▶ The problem
Check every line of the entries for the string "intros" and return the ones that contain it.

Dataset entries
........
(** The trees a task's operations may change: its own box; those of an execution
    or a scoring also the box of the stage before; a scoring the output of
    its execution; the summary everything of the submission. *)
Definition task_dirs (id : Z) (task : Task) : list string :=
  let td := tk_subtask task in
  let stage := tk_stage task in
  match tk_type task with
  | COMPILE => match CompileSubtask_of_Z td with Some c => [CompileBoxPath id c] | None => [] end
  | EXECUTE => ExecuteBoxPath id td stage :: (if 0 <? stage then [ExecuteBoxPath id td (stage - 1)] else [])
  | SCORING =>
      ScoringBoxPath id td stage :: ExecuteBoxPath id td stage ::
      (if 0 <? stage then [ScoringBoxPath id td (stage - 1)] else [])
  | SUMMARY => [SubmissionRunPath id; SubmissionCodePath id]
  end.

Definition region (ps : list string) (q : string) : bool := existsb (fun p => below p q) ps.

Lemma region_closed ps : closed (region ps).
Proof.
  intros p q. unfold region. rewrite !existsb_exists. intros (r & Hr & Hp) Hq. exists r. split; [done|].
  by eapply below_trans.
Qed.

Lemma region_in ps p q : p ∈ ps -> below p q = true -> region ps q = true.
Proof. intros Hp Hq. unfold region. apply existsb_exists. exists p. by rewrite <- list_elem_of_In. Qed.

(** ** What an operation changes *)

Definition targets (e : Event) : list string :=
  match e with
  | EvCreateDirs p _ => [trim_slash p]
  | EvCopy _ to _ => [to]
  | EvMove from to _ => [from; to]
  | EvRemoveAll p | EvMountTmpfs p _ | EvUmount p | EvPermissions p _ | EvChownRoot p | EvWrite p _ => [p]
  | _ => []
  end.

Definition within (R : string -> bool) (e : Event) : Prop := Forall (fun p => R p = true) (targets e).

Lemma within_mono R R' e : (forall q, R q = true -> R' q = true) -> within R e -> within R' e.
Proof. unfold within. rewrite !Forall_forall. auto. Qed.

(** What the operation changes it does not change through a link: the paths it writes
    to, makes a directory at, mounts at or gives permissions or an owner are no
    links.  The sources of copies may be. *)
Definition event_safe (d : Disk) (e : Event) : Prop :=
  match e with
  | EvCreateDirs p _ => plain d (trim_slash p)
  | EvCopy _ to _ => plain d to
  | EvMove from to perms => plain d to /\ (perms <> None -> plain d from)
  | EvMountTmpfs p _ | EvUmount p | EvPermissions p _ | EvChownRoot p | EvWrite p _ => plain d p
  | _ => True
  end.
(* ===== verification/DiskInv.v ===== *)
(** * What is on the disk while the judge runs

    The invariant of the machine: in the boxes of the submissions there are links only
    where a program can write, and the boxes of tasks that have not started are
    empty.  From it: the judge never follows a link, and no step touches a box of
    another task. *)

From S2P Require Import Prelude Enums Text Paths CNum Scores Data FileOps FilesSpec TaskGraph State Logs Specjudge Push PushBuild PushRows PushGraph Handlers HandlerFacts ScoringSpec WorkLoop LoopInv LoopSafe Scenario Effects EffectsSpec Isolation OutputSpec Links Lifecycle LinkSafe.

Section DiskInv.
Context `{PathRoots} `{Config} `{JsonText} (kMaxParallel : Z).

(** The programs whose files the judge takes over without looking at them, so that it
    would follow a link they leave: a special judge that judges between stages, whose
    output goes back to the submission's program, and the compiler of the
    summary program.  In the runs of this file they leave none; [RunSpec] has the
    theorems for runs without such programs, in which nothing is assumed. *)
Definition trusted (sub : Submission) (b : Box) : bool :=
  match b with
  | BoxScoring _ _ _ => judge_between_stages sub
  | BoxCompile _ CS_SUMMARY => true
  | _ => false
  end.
........
▶ Exercise result
  intros p q. unfold region. rewrite !existsb_exists. intros (r & Hr & Hp) Hq. exists r. split; [done|].
Proof. intros Hp Hq. unfold region. apply existsb_exists. exists p. by rewrite <- list_elem_of_In. Qed.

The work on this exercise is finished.